## Assignment
The data is to be set down once more, exactly as it reads.

*** Records for processing ***

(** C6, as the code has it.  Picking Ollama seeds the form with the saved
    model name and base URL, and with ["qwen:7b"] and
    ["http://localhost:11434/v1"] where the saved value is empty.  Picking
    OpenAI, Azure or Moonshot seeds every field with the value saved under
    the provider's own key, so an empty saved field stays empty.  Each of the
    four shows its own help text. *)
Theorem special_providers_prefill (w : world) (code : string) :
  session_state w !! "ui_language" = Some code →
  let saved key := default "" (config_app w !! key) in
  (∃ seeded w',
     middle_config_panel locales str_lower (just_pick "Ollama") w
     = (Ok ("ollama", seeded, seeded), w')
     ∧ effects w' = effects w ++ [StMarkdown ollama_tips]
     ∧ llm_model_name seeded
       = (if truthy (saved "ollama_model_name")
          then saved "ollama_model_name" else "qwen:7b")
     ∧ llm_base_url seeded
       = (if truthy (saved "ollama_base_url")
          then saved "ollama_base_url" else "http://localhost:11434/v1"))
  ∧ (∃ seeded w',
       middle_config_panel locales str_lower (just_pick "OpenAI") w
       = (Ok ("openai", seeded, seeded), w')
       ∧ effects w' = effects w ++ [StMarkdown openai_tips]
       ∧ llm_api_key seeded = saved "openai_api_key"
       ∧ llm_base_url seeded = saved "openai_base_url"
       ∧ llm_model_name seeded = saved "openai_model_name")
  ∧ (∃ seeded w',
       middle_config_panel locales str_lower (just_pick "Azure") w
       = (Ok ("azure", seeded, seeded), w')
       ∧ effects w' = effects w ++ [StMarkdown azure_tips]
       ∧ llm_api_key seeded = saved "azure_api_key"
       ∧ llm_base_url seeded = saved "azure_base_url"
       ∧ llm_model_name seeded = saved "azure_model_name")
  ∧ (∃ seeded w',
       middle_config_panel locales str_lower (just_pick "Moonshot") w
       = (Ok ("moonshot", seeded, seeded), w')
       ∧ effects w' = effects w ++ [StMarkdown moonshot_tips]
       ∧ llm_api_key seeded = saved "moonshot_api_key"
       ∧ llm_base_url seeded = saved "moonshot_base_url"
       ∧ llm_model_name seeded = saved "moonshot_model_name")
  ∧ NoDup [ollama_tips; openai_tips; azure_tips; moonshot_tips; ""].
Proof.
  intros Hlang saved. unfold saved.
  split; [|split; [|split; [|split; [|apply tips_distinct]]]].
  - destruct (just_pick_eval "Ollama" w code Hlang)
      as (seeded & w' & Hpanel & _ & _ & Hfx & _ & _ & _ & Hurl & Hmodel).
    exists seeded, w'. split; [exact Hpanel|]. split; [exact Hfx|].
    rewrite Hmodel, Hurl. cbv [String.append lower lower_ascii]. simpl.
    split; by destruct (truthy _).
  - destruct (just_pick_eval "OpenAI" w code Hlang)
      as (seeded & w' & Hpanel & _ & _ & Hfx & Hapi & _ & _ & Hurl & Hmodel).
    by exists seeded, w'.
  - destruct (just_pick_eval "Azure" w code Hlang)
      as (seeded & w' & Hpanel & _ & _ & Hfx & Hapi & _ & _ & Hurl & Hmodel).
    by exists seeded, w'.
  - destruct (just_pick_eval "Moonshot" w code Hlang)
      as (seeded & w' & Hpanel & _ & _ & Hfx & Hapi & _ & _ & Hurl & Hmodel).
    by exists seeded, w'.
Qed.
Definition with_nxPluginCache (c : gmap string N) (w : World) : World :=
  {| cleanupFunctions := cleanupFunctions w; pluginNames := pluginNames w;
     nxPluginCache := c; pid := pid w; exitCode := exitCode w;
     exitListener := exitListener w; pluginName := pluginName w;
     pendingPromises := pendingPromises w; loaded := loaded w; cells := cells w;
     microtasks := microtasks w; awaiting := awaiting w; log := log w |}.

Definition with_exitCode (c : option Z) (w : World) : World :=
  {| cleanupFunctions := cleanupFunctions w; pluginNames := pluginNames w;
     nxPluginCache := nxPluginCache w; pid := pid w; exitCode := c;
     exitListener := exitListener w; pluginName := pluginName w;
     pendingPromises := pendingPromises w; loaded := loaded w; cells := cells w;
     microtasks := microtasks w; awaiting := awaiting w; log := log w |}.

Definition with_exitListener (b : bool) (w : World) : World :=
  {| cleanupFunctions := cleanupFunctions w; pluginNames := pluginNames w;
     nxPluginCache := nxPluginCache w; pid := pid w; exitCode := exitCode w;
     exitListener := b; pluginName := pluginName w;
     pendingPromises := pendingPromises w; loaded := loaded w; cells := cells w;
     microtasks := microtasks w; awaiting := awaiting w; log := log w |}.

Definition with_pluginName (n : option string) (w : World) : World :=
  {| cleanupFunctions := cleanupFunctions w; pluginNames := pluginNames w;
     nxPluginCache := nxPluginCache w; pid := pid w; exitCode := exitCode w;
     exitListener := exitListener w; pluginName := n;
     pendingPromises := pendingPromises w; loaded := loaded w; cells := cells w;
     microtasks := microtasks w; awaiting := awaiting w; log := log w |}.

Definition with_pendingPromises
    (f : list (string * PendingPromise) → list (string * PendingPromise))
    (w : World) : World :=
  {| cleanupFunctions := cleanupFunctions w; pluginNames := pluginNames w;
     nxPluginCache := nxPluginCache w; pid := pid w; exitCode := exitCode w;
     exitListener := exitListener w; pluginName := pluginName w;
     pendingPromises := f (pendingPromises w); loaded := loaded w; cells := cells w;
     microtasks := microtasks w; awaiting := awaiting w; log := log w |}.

*** End of Records for processing ***

## Written solution
(** C6, as the code has it.  Picking Ollama seeds the form with the saved
    model name and base URL, and with ["qwen:7b"] and
    ["http://localhost:11434/v1"] where the saved value is empty.  Picking
    OpenAI, Azure or Moonshot seeds every field with the value saved under
    the provider's own key, so an empty saved field stays empty.  Each of the
    four shows its own help text. *)
Theorem special_providers_prefill (w : world) (code : string) :
  session_state w !! "ui_language" = Some code →
  let saved key := default "" (config_app w !! key) in
  (∃ seeded w',
     middle_config_panel locales str_lower (just_pick "Ollama") w
     = (Ok ("ollama", seeded, seeded), w')
     ∧ effects w' = effects w ++ [StMarkdown ollama_tips]
     ∧ llm_model_name seeded
       = (if truthy (saved "ollama_model_name")
          then saved "ollama_model_name" else "qwen:7b")
     ∧ llm_base_url seeded
       = (if truthy (saved "ollama_base_url")
          then saved "ollama_base_url" else "http://localhost:11434/v1"))
  ∧ (∃ seeded w',
       middle_config_panel locales str_lower (just_pick "OpenAI") w
       = (Ok ("openai", seeded, seeded), w')
       ∧ effects w' = effects w ++ [StMarkdown openai_tips]
       ∧ llm_api_key seeded = saved "openai_api_key"
       ∧ llm_base_url seeded = saved "openai_base_url"
       ∧ llm_model_name seeded = saved "openai_model_name")
  ∧ (∃ seeded w',
       middle_config_panel locales str_lower (just_pick "Azure") w
       = (Ok ("azure", seeded, seeded), w')
       ∧ effects w' = effects w ++ [StMarkdown azure_tips]
       ∧ llm_api_key seeded = saved "azure_api_key"
       ∧ llm_base_url seeded = saved "azure_base_url"
       ∧ llm_model_name seeded = saved "azure_model_name")
  ∧ (∃ seeded w',
       middle_config_panel locales str_lower (just_pick "Moonshot") w
       = (Ok ("moonshot", seeded, seeded), w')
       ∧ effects w' = effects w ++ [StMarkdown moonshot_tips]
       ∧ llm_api_key seeded = saved "moonshot_api_key"
       ∧ llm_base_url seeded = saved "moonshot_base_url"
       ∧ llm_model_name seeded = saved "moonshot_model_name")
  ∧ NoDup [ollama_tips; openai_tips; azure_tips; moonshot_tips; ""].
Proof.
  intros Hlang saved. unfold saved.
  split; [|split; [|split; [|split; [|apply tips_distinct]]]].
  - destruct (just_pick_eval "Ollama" w code Hlang)
      as (seeded & w' & Hpanel & _ & _ & Hfx & _ & _ & _ & Hurl & Hmodel).
    exists seeded, w'. split; [exact Hpanel|]. split; [exact Hfx|].
    rewrite Hmodel, Hurl. cbv [String.append lower lower_ascii]. simpl.
    split; by destruct (truthy _).
  - destruct (just_pick_eval "OpenAI" w code Hlang)
      as (seeded & w' & Hpanel & _ & _ & Hfx & Hapi & _ & _ & Hurl & Hmodel).
    by exists seeded, w'.
  - destruct (just_pick_eval "Azure" w code Hlang)
      as (seeded & w' & Hpanel & _ & _ & Hfx & Hapi & _ & _ & Hurl & Hmodel).
    by exists seeded, w'.
  - destruct (just_pick_eval "Moonshot" w code Hlang)
      as (seeded & w' & Hpanel & _ & _ & Hfx & Hapi & _ & _ & Hurl & Hmodel).
    by exists seeded, w'.
Qed.
Definition with_nxPluginCache (c : gmap string N) (w : World) : World :=
  {| cleanupFunctions := cleanupFunctions w; pluginNames := pluginNames w;
     nxPluginCache := c; pid := pid w; exitCode := exitCode w;
     exitListener := exitListener w; pluginName := pluginName w;
     pendingPromises := pendingPromises w; loaded := loaded w; cells := cells w;
     microtasks := microtasks w; awaiting := awaiting w; log := log w |}.

Definition with_exitCode (c : option Z) (w : World) : World :=
  {| cleanupFunctions := cleanupFunctions w; pluginNames := pluginNames w;
     nxPluginCache := nxPluginCache w; pid := pid w; exitCode := c;
     exitListener := exitListener w; pluginName := pluginName w;
     pendingPromises := pendingPromises w; loaded := loaded w; cells := cells w;
     microtasks := microtasks w; awaiting := awaiting w; log := log w |}.

Definition with_exitListener (b : bool) (w : World) : World :=
  {| cleanupFunctions := cleanupFunctions w; pluginNames := pluginNames w;
     nxPluginCache := nxPluginCache w; pid := pid w; exitCode := exitCode w;
     exitListener := b; pluginName := pluginName w;
     pendingPromises := pendingPromises w; loaded := loaded w; cells := cells w;
     microtasks := microtasks w; awaiting := awaiting w; log := log w |}.

Definition with_pluginName (n : option string) (w : World) : World :=
  {| cleanupFunctions := cleanupFunctions w; pluginNames := pluginNames w;
     nxPluginCache := nxPluginCache w; pid := pid w; exitCode := exitCode w;
     exitListener := exitListener w; pluginName := n;
     pendingPromises := pendingPromises w; loaded := loaded w; cells := cells w;
     microtasks := microtasks w; awaiting := awaiting w; log := log w |}.

Definition with_pendingPromises
    (f : list (string * PendingPromise) → list (string * PendingPromise))
    (w : World) : World :=
  {| cleanupFunctions := cleanupFunctions w; pluginNames := pluginNames w;
     nxPluginCache := nxPluginCache w; pid := pid w; exitCode := exitCode w;
     exitListener := exitListener w; pluginName := pluginName w;
     pendingPromises := f (pendingPromises w); loaded := loaded w; cells := cells w;
     microtasks := microtasks w; awaiting := awaiting w; log := log w |}.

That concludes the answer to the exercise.